Özgür Özel CHP’yi taşıyamıyor
CHP Genel Başkanı Özgür Özel, Antalya’da yapılan aday tanıtım toplantısında Muhittin Böcek’ten bahsederken, “Anketlerde Antalya Büyükşehir Belediyesi’nden bir memnuniyetsizlik talebini bekliyorduk ama anket öyle göstermedi. 15 gün arayla iki anket yaptırdık. Anladım Muhittin Böcek ikinci beş yılı hak ediyor” diye konuştu.
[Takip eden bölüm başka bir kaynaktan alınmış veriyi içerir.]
(** * YouTube video analyzer (app.py): the analysis pipeline

    A shallow embedding of [YouTubeAnalyzer] and of the [/api/analyze]
    route.  Python [str] values are sequences of Unicode code points;
    calls to the outside world (yt-dlp, the temporary-file namespace, the
    generative service) are steps of a state-and-exception monad over an
    explicit world, whose answers come from an environment record. *)

From Stdlib Require Import ZArith NArith List String Ascii Bool Lia.
From stdpp Require Import gmap strings list fin_maps.

Local Open Scope N_scope.

(** ** Python strings *)

(** A Python [str] is a sequence of code points. *)
Abbreviation pystr := (list N).

(** Source literals are UTF-8 text; [utf8_decode] turns the bytes of a
    literal into its code points. *)
Fixpoint utf8_decode (bs : list N) : pystr :=
  match bs with
  | [] => []
  | b :: r =>
    if b <? 128 then b :: utf8_decode r
    else if b <? 224 then
      match r with
      | b1 :: r1 => ((b - 192) * 64 + (b1 - 128)) :: utf8_decode r1
      | _ => []
      end
    else if b <? 240 then
      match r with
      | b1 :: b2 :: r2 =>
        ((b - 224) * 4096 + (b1 - 128) * 64 + (b2 - 128)) :: utf8_decode r2
      | _ => []
      end
    else
      match r with
      | b1 :: b2 :: b3 :: r3 =>
        ((b - 240) * 262144 + (b1 - 128) * 4096 + (b2 - 128) * 64 + (b3 - 128))
          :: utf8_decode r3
      | _ => []
      end
  end.

Definition bytes_of (s : string) : list N :=
  List.map N_of_ascii (list_ascii_of_string s).

(** [lit "..."] is the Python string written as that literal. *)
Definition lit (s : string) : pystr := utf8_decode (bytes_of s).

Definition chr (a : ascii) : N := N_of_ascii a.

(** [s.startswith(p)], returning what follows the prefix. *)
Fixpoint strip_prefix (p s : pystr) : option pystr :=
  match p, s with
  | [], _ => Some s
  | a :: p', b :: s' => if a =? b then strip_prefix p' s' else None
  | _ :: _, [] => None
  end.

Definition memb (c : N) (cs : list N) : bool := existsb (N.eqb c) cs.

(** The longest prefix of [s] whose characters satisfy [f], and the rest. *)
Fixpoint span (f : N -> bool) (s : pystr) : pystr * pystr :=
  match s with
  | [] => ([], [])
  | c :: r => if f c then let '(a, b) := span f r in (c :: a, b) else ([], s)
  end.

(** ** Identifier extractor *)

(** Both patterns of [extract_video_id] have the form
    [(?:l1|l2|...)([^cs]+)]: an ordered alternation of literals followed
    by the one capture group, a greedy non-empty run of characters outside
    a set. *)
Record pattern := Pattern { alts : list pystr; excluded : list N }.

(** One attempt at a fixed position: the alternatives are tried in order,
    and an alternative whose literal matches but is followed by no
    admissible character fails over to the next one. *)
Fixpoint match_alts (ls : list pystr) (cs : list N) (s : pystr) : option pystr :=
  match ls with
  | [] => None
  | l :: ls' =>
    match strip_prefix l s with
    | Some r =>
      match fst (span (fun c => negb (memb c cs)) r) with
      | [] => match_alts ls' cs s
      | g => Some g
      end
    | None => match_alts ls' cs s
    end
  end.

Definition match_at (p : pattern) (s : pystr) : option pystr :=
  match_alts (alts p) (excluded p) s.

(** [re.search(p, s)] followed by [.group(1)]: the leftmost position at
    which the pattern matches. *)
Fixpoint re_search (p : pattern) (s : pystr) : option pystr :=
  match match_at p s with
  | Some g => Some g
  | None => match s with [] => None | _ :: r => re_search p r end
  end.

Definition id_stop : list N := Eval vm_compute in
  [chr "&"; 10; chr "?"; chr "#"].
Özgür Özel’in ‘biz aslında bu başkanın başarısız olduğunu düşünüyorduk’ demesi, siyasi süreci arkadan takip ettiğini, adayının faaliyetlerinden haberdar olmadığını ve örgütünü tanımadığını gösteren bir ikrar değil de nedir? Bu acemiliği çiçeği burnunda bir Genel Başkan olmakla açıklayamazsınız, çünkü Özgür Bey Genel Başkan olmadan önce partisinin TBMM Grup Başkan Vekili idi. Partiyi tanıyordu. Özel’in üslubundaki garabet iki nedenden kaynaklanıyor: Birincisi ve genel olanı, Özgür Özel’in genel başkanlığı taşıyabilecek niteliklere sahip olmaması, ikincisi ve özel olanı ise DEM Parti’nin desteğini alabilme baskısı…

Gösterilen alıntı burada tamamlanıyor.